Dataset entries
* * *
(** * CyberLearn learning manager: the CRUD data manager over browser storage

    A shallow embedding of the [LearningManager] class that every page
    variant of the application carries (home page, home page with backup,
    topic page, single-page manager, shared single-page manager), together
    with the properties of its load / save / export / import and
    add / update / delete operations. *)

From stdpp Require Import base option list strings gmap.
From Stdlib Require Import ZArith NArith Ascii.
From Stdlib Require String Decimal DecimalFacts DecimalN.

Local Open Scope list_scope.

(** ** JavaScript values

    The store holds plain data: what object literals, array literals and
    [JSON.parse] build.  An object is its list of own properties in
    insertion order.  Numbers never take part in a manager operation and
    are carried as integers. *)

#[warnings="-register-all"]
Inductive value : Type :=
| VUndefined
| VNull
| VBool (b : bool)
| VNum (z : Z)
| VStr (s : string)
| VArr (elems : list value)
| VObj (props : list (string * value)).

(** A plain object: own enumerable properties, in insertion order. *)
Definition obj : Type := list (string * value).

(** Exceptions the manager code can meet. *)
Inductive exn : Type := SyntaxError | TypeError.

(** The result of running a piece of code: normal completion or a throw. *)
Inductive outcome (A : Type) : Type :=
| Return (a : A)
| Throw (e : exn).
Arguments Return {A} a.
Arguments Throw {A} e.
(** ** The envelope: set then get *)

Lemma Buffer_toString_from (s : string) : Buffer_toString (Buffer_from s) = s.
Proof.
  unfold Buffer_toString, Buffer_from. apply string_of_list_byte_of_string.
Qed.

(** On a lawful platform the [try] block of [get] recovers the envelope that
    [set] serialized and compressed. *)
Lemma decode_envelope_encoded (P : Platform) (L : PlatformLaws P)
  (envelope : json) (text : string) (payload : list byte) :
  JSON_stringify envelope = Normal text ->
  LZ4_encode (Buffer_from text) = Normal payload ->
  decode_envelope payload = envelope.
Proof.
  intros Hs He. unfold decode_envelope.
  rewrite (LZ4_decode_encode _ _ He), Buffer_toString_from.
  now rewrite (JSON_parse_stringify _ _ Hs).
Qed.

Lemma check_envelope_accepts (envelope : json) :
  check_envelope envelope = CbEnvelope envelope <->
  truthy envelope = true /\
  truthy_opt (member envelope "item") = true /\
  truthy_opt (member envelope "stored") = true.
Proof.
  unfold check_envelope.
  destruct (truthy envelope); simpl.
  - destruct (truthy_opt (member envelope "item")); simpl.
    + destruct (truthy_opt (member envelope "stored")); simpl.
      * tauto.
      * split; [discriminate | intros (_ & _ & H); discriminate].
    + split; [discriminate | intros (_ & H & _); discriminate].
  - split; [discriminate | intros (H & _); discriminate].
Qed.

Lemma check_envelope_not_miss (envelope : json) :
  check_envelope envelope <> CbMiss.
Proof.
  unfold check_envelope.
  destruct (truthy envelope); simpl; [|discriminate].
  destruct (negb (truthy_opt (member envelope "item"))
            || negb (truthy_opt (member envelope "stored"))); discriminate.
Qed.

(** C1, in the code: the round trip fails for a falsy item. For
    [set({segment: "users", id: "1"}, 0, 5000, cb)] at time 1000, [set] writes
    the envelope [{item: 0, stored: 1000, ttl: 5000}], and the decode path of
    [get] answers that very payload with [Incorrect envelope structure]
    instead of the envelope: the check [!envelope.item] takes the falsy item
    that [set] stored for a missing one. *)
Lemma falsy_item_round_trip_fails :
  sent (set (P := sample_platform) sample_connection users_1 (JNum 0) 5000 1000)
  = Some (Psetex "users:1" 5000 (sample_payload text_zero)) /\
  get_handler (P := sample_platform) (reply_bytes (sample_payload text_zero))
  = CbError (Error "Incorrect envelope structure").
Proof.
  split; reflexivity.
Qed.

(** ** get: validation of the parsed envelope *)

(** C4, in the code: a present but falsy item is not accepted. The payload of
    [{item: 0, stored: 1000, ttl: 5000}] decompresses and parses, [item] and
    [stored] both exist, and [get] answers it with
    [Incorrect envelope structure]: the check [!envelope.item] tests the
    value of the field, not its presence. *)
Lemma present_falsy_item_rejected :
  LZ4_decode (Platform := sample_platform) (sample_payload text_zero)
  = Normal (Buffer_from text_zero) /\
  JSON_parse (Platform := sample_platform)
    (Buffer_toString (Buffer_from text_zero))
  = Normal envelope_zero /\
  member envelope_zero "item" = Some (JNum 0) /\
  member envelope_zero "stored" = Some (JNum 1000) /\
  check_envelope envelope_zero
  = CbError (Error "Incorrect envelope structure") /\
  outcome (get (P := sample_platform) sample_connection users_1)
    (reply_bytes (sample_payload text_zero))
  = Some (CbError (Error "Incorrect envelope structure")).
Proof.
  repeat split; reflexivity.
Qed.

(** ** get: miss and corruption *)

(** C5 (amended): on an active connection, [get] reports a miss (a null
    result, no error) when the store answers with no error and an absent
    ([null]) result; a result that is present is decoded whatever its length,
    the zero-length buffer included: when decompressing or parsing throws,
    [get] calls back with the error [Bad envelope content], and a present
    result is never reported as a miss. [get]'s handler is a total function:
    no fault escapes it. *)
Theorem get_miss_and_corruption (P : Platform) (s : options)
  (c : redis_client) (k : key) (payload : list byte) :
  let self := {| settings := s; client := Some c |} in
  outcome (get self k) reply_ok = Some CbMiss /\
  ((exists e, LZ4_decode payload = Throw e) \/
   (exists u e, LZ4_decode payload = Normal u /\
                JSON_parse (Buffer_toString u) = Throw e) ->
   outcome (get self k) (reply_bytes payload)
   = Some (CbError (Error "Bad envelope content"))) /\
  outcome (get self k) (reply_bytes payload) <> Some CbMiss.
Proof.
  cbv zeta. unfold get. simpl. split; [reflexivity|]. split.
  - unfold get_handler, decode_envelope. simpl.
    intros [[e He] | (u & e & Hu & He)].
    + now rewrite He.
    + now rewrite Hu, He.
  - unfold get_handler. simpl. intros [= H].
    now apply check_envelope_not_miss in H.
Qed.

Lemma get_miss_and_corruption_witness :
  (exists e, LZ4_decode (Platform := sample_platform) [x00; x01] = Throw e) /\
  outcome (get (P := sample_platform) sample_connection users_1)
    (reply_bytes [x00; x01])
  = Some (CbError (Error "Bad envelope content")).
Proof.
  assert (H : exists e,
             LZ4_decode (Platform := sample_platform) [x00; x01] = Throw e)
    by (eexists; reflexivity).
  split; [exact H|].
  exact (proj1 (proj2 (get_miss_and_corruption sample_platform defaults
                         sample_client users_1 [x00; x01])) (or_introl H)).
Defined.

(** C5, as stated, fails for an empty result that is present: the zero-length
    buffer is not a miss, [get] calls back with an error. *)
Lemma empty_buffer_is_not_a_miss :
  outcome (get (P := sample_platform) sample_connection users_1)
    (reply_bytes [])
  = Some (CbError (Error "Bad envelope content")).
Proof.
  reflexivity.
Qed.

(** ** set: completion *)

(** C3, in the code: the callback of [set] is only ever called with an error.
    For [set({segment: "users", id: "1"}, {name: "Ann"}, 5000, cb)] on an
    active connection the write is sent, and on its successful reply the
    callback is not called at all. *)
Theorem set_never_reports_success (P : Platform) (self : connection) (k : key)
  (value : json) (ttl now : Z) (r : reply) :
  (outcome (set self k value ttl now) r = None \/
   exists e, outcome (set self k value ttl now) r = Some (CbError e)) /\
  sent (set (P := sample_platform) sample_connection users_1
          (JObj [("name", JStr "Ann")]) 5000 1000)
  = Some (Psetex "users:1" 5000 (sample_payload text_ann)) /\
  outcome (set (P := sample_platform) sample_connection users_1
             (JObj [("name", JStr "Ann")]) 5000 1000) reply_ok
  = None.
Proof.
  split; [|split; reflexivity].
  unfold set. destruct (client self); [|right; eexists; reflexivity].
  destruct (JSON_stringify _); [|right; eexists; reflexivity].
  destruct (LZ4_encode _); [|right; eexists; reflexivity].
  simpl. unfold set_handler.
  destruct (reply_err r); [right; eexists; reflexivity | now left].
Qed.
* * *
Lines after the one containing "manager operation and" are not wanted; repeat exactly each line above from the first up to and including it.

(** * CyberLearn learning manager: the CRUD data manager over browser storage

    A shallow embedding of the [LearningManager] class that every page
    variant of the application carries (home page, home page with backup,
    topic page, single-page manager, shared single-page manager), together
    with the properties of its load / save / export / import and
    add / update / delete operations. *)

From stdpp Require Import base option list strings gmap.
From Stdlib Require Import ZArith NArith Ascii.
From Stdlib Require String Decimal DecimalFacts DecimalN.

Local Open Scope list_scope.

(** ** JavaScript values

    The store holds plain data: what object literals, array literals and
    [JSON.parse] build.  An object is its list of own properties in
    insertion order.  Numbers never take part in a manager operation and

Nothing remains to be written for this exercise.